Aja Horsley is obsessed with honey. And if you try her product, you probably will be too. That’s because Drizzle honey is raw, local honey harvested and sold by season. To find out exactly what that means, I visited Drizzle’s current home at District Ventures in Kensington.
Aja’s just about to have breakfast when I arrive; a bowl of yogurt sprinkled with granola and topped with an oozing chunk of golden honeycomb is sitting at the end of a long table. She nibbles on it slowly while explaining how she fell in love with honey.
With a degree in environmental science and a huge backyard garden, the Calgary native was already very interested in urban farming. But it wasn’t until she led the urban beekeeping research project at SAIT Polytechnic that she saw the beauty of honeybees.

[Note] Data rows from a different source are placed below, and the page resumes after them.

(** * VIGIL encoder/decoder: the formula engine of [encodingService.ts]

    A shallow embedding of the class [EncodingService]
    (src/services/encodingService.ts) and of the types it reads
    (the [EncodingFormula] interface), followed by the properties of the
    encode / decode / validate / self-test operations.  The algorithm
    tables of App.tsx, the formula collection and the validation of
    context/ConfigurationContext.tsx and the passkey form of
    components/LoginPage.tsx are embedded beside it.

    Conventions of the embedding.
    - A JavaScript string is the list of its UTF-16 code units, each a [Z].
      [text.split('')] yields exactly these code units and [join('')]
      concatenates the pieces the callback returned.
    - A JavaScript number that holds an integer is a [Z]; the remainder
      operator [%] truncates towards zero and is [Z.rem].  Numbers that are
      not integers (NaN, fractions, infinities) are outside the embedding.
    - A [throw] is the [Throw] constructor of [completion]; [try]/[catch] is
      [try_catch].  Calls to [console.error] only write to the console and
      leave no trace in the returned value; they are not represented.
    - A plain object used as [Record<string, string>] is the association
      list of its own properties, in the order [Object.entries] lists them. *)

From Stdlib Require Import ZArith List String Ascii Bool Lia Permutation.
From Stdlib Require Import DecimalString.
Import ListNotations.
Local Open Scope Z_scope.

(* ===================================================================== *)
(** ** The fragment of JavaScript the service relies on *)
(* ===================================================================== *)

Module Js.
(** ** Failure has no effect *)

(** C6: in every state a ring can reach, a push into a full ring returns -1
    and leaves the heap, so both cursors and every slot, exactly as it was,
    and a pop from an empty ring returns -1 and leaves the heap and the
    output location exactly as they were; when the ring is not full, or not
    empty, the call succeeds instead.  The state after a failure being the
    state before it, whatever could be done with the ring before can be done
    after. *)
Theorem failure_leaves_state (capacity : Z) (m : mem) (os : list op) (fd : Z)
    (out_fd : option Z) :
  valid_capacity capacity →
  ∃ ring m0 rs m1 t1 f e,
    returns (spsc_ring_init true true capacity) m (Some ring) m0
    ∧ run (Some ring) os m0 = Some (rs, m1, t1)
    ∧ returns (spsc_ring_is_full (Some ring)) m1 f m1
    ∧ returns (spsc_ring_is_empty (Some ring)) m1 e m1
    ∧ (f = 1 ∨ f = 0)
    ∧ (e = 1 ∨ e = 0)
    ∧ (f = 1 → returns (spsc_ring_push (Some ring) fd) m1 (-1) m1)
    ∧ (f = 0 → ∃ m2, returns (spsc_ring_push (Some ring) fd) m1 0 m2)
    ∧ (e = 1 → returns (spsc_ring_pop (Some ring) out_fd) m1 (-1, out_fd) m1)
    ∧ (e = 0 →
       ∃ out m2, returns (spsc_ring_pop (Some ring) out_fd) m1 (0, out) m2).
Proof.
  intros Hcap.
  destruct (init_ok_inv _ Hcap m) as (a & m0 & t0 & Hi & Hinv).
  destruct (run_spec _ Hcap a os _ _ _ Hinv)
    as (rs & m1 & t1 & Hr & Hinv1 & _).
  pose proof Hinv1 as (r & b & l & [_ _ _ _ _ _ _ _ Hcount Hroom _]).
  pose proof (is_full_spec _ Hcap _ _ _ _ Hinv1) as Hf.
  pose proof (is_empty_spec _ Hcap _ _ _ _ Hinv1) as He.
  exists a, m0, rs, m1, t1. eexists _, _.
  split; [by exists t0|]. split; [done|].
  split; [by eexists|]. split; [by eexists|].
  split; [unfold Z_of_bool; case_match; auto|].
  split; [unfold Z_of_bool; case_match; auto|].
  split; [|split; [|split]].
  - intros H1. apply (push_full_spec _ Hcap _ _ _ _ fd Hinv1).
    destruct (Z.eqb_spec (len ([] ++ pushed os rs) - (0 + len (popped os rs)))
                (capacity - 1)); done.
  - intros H0.
    destruct (push_ok_spec _ Hcap _ _ _ _ fd Hinv1) as (m2 & t2 & Hp & _).
    + destruct (Z.eqb_spec (len ([] ++ pushed os rs) - (0 + len (popped os rs)))
                  (capacity - 1)); [done|lia].
    + by exists m2, t2.
  - intros H1. apply (pop_empty_spec _ Hcap _ _ _ _ out_fd Hinv1).
    destruct (Z.eqb_spec (0 + len (popped os rs)) (len ([] ++ pushed os rs)));
      done.
  - intros H0.
    destruct (pop_ok_spec _ Hcap _ _ _ _ out_fd Hinv1)
      as (v & r' & t2 & _ & _ & Hp & _).
    + destruct (Z.eqb_spec (0 + len (popped os rs))
                  (len ([] ++ pushed os rs))); [done|lia].
    + eexists _, _. by exists t2.
Qed.

Lemma failure_leaves_state_witness :
  valid_capacity 4
  ∧ ∃ ring m0 rs m1 t1 f e,
      returns (spsc_ring_init true true 4) ∅ (Some ring) m0
      ∧ run (Some ring) [Push 11; Push 22; Push 33] m0 = Some (rs, m1, t1)
      ∧ returns (spsc_ring_is_full (Some ring)) m1 f m1
      ∧ returns (spsc_ring_is_empty (Some ring)) m1 e m1
      ∧ (f = 1 ∨ f = 0)
      ∧ (e = 1 ∨ e = 0)
      ∧ (f = 1 → returns (spsc_ring_push (Some ring) 44) m1 (-1) m1)
      ∧ (f = 0 → ∃ m2, returns (spsc_ring_push (Some ring) 44) m1 0 m2)
      ∧ (e = 1 →
         returns (spsc_ring_pop (Some ring) (Some 0)) m1 (-1, Some 0) m1)
      ∧ (e = 0 →
         ∃ out m2,
           returns (spsc_ring_pop (Some ring) (Some 0)) m1 (0, out) m2).
Proof.
  split; [valid_capacity_pow 2|].
  apply (failure_leaves_state 4 ∅ [Push 11; Push 22; Push 33] 44 (Some 0)).
  valid_capacity_pow 2.
Defined.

“I had an ‘aha’ moment on the rooftop one day when I noticed that the honey we harvested in the summer tasted so different than the honey we harvested in spring,” she says. “I thought, why is nobody doing this yet? How come nobody is capturing the natural beauty of honey?"
That’s not happening much, Aja tells me, because most honey is pasteurized to create a consistent colour and texture so that it can be blended with other honeys, both domestic and imported. As she researched the industry, she saw a real gap in the market and the hindrance that low-cost imported honey had on Canadian beekeepers. So, she created Drizzle.
Partnering with sustainable beekeepers, Drizzle makes both spring harvest and summer harvest honey. The spring honey is rich with a dark colour from the first flowers of the season while the summer honey is lighter in colour with a more floral flavour. Both Drizzle honeys are raw, says Aja, so they don’t lose minerals, enzymes and pollen in the pasteurization process. Instead, Drizzle honey is creamed (mixed thoroughly) to break up the crystal structures for a smooth textured honey.
“I wanted to highlight the beauty in raw, natural honey,” says Aja.
Currently Drizzle is exclusively partnered with a farm in northern Alberta, but Aja aspires to support all the beekeepers she considers sustainable; those who have a wide variety of floral sources available, remote land away from pesticides and use a gentle harvesting method.
“We have healthy bees and you can taste it in the product,” she says.